UC Santa Cruz is ranked seventh in the world among the 100 best universities less than 50 years old, according to an analysis by Times Higher Education (THE).
UCSC ranked first in the world in the key citation index (30 percent of the final score) that measures the influence of an institution's research.
"I am delighted that UCSC's world-class research and teaching have been recognized by the Times Higher Education's authoritative analysis," said Chancellor George Blumenthal. "It proves what I've often said, UC Santa Cruz continues on an upward trajectory."
Bruce Margon, UCSC vice chancellor for research, said, "The international prominence of our faculty's research, as evidenced by the remarkable first place score in the citations category, presents amazing opportunities for our students, who can learn not just from textbooks, but in person from the researchers who are actually making the discoveries that are recognized worldwide."
UCSC and UC Irvine, both founded in 1965, were the only American universities to rank in the top 10. Irvine was fourth. Pohang University of Science and Technology in South Korea was ranked first.
In an opinion piece published Friday in the San Francisco Chronicle, Blumenthal notes that while other governments are investing in higher education the U.S. is slashing spending on public education. " We cannot afford to let our public universities languish as China, India and European countries invest lavishly in theirs," Blumenthal wrote.
The "100 Under 50" aims to show which nations are challenging the U.S. and the United Kingdom as higher education powerhouses – and offers insights into which institutions may be future world leaders. Six East Asian universities were in the top 20.
THE used the same range of 13 performance indicators to rank institutions for the "100 under 50" as it used for its World University Rankings published in the fall, a list on which UCSC ranked 110. There, UCSC ranked third in the world for research influence.
THE said it reduced the weight on subjective indicators for academic prestige for the younger universities, reasoning that older universities have more time to build up a reputation with deeper, wider, and more established alumni networks.
"It was agreed that an analysis of younger institutions, designed to examine future potential as much as current excellence and to move away from heritage or legacy, should be based more on hard, objective performance indicators," THE wrote in its analysis.
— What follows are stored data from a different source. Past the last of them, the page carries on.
(** X4.  [install_screen] refuses a name that is taken and a screen that is
    already installed, leaving the catalog as it was.  Otherwise the
    screen is installed under the name, [get_screen] finds it, and
    uninstalling it again, by name or by object, gives back the catalog
    as it was before, provided the screen is on no stack. *)
Theorem install_screen_round_trip (a : App) (s : nat) (name : string) :
  (is_screen_installed (ByName name) a = true →
   ∃ msg, install_screen s name a = Exc (ScreenError msg) a) ∧
  (is_screen_installed (ByObject s) a = true →
   ∃ msg, install_screen s name a = Exc (ScreenError msg) a) ∧
  (is_screen_installed (ByName name) a = false →
   is_screen_installed (ByObject s) a = false →
   ∃ a',
     install_screen s name a = Val tt a' ∧
     is_screen_installed (ByName name) a' = true ∧
     is_screen_installed (ByObject s) a' = true ∧
     get_screen (ByName name) a' = Val s a' ∧
     (in_some_stack s a = false →
      uninstall_screen (ByName name) a' = Val (Some name) a ∧
      uninstall_screen (ByObject s) a' = Val (Some name) a)).
Proof.
  unfold install_screen, bind, gets. cbn [id]. split; [|split].
  - intros ->. eauto.
  - intros Hobj. destruct (is_screen_installed (ByName name) a); [eauto|].
    rewrite Hobj. eauto.
  - intros Hname Hobj. rewrite Hname, Hobj.
    eexists. split; [reflexivity|].
    assert (Hnone : dict_get name (_installed_screens a) = None).
    { cbn in Hname. apply bool_decide_eq_false in Hname.
      destruct (dict_get name (_installed_screens a)); [by destruct Hname|done]. }
    assert (Hfresh : Instance s ∉ (_installed_screens a).*2)
      by (cbn in Hobj; by apply bool_decide_eq_false in Hobj).
    unfold is_screen_installed. app_simpl.
    rewrite dict_get_set. split; [by apply bool_decide_eq_true|]. split.
    { apply bool_decide_eq_true. rewrite dict_set_values_fresh by done.
      rewrite elem_of_app, list_elem_of_singleton. by right. }
    split.
    { unfold get_screen, bind, gets. app_simpl. by rewrite dict_get_set. }
    intros Hstack.
    assert (Hstack' : ∀ d, in_some_stack s (set_installed_screens d a) = false)
      by (intros d; exact Hstack).
    split.
    + unfold uninstall_screen, bind, gets, modify. app_simpl.
      rewrite dict_get_set, Hstack'. app_simpl.
      rewrite dict_del_set_fresh by done. by destruct a.
    + unfold uninstall_screen, bind, gets, modify. rewrite Hstack'. app_simpl.
      rewrite find_installed_set_fresh by done. app_simpl.
      rewrite dict_del_set_fresh by done. by destruct a.
Qed.

Lemma install_screen_round_trip_witness :
  let a := set_screen_stacks {[ "_default" := [1] ]} (init [("help", Instance 5)]) in
  (∃ msg, install_screen 7 "help" a = Exc (ScreenError msg) a) ∧
  (∃ msg, install_screen 5 "about" a = Exc (ScreenError msg) a) ∧
  (∃ a', install_screen 7 "about" a = Val tt a' ∧
         uninstall_screen (ByObject 7) a' = Val (Some "about") a).
Proof.
  intros a. destruct (install_screen_round_trip a 7 "help") as [Hname _].
  destruct (install_screen_round_trip a 5 "about") as (_ & Hobject & _).
  destruct (install_screen_round_trip a 7 "about") as (_ & _ & Hfresh).
  split; [by apply Hname|]. split; [by apply Hobject|].
  destruct Hfresh as (a' & Hrun & _ & _ & _ & Hback); [reflexivity..|].
  exists a'. split; [exact Hrun|]. by apply Hback.
Defined.

(** X5.  [get_screen] raises [KeyError] for a name that is not installed.
    When it returns, asking again gives the same screen and no longer
    changes anything: a screen created from a callable is created once and
    kept as the installed instance. *)
Theorem get_screen_caches (a : App) (name : string) :
  (dict_get name (_installed_screens a) = None →
   get_screen (ByName name) a = Exc (KeyError name) a) ∧
  (∀ s a',
     get_screen (ByName name) a = Val s a' →
     get_screen (ByName name) a' = Val s a' ∧
     dict_get name (_installed_screens a') = Some (Instance s) ∧
     (∀ other, other ≠ name →
        dict_get other (_installed_screens a')
        = dict_get other (_installed_screens a))).
Proof.
  unfold get_screen, bind, gets. split.
  - by intros ->.
  - intros s a'.
    destruct (dict_get name (_installed_screens a)) as [[t|t]|] eqn:Hget;
      [| |done]; cbn; intros [= <- <-].
    + rewrite Hget. done.
    + unfold modify. app_simpl. rewrite dict_get_set.
      split; [done|]. split; [done|].
      intros other Hne. by apply dict_get_set_ne.
Qed.

Lemma get_screen_caches_witness :
  let a := init [("help", Factory 5)] in
  ∃ a', get_screen (ByName "help") a = Val 5 a' ∧
        get_screen (ByName "help") a' = Val 5 a' ∧
        get_screen (ByName "about") a = Exc (KeyError "about") a.
Proof.
  intros a. destruct (get_screen_caches a "help") as [_ Hhit].
  destruct (get_screen_caches a "about") as [Hmiss _].
  destruct (get_screen (ByName "help") a) as [s a'| |] eqn:Hrun;
    [|vm_compute in Hrun; discriminate..].
  assert (s = 5) as -> by (vm_compute in Hrun; congruence).
  exists a'. split; [done|]. split.
  - by apply (Hhit 5 a').
  - by apply Hmiss.
Defined.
The weighting given to reputation has been reduced from a third in the World University Rankings to just over a fifth in the "100 Under 50" list.
The principal criteria THE used are:
- Research: volume, income and reputation (30 percent);
- Citations: research influence; (30 percent);
- Teaching: the learning environment (30 percent)
- International outlook: people and research (7.5 percent);
- Industry income: innovation (2.5 percent)
Times Higher Education, formerly known as Times Higher Education Supplement, is a weekly British magazine based in London reporting specifically on news and other issues related to higher education. Its World University Rankings first appeared in 2004.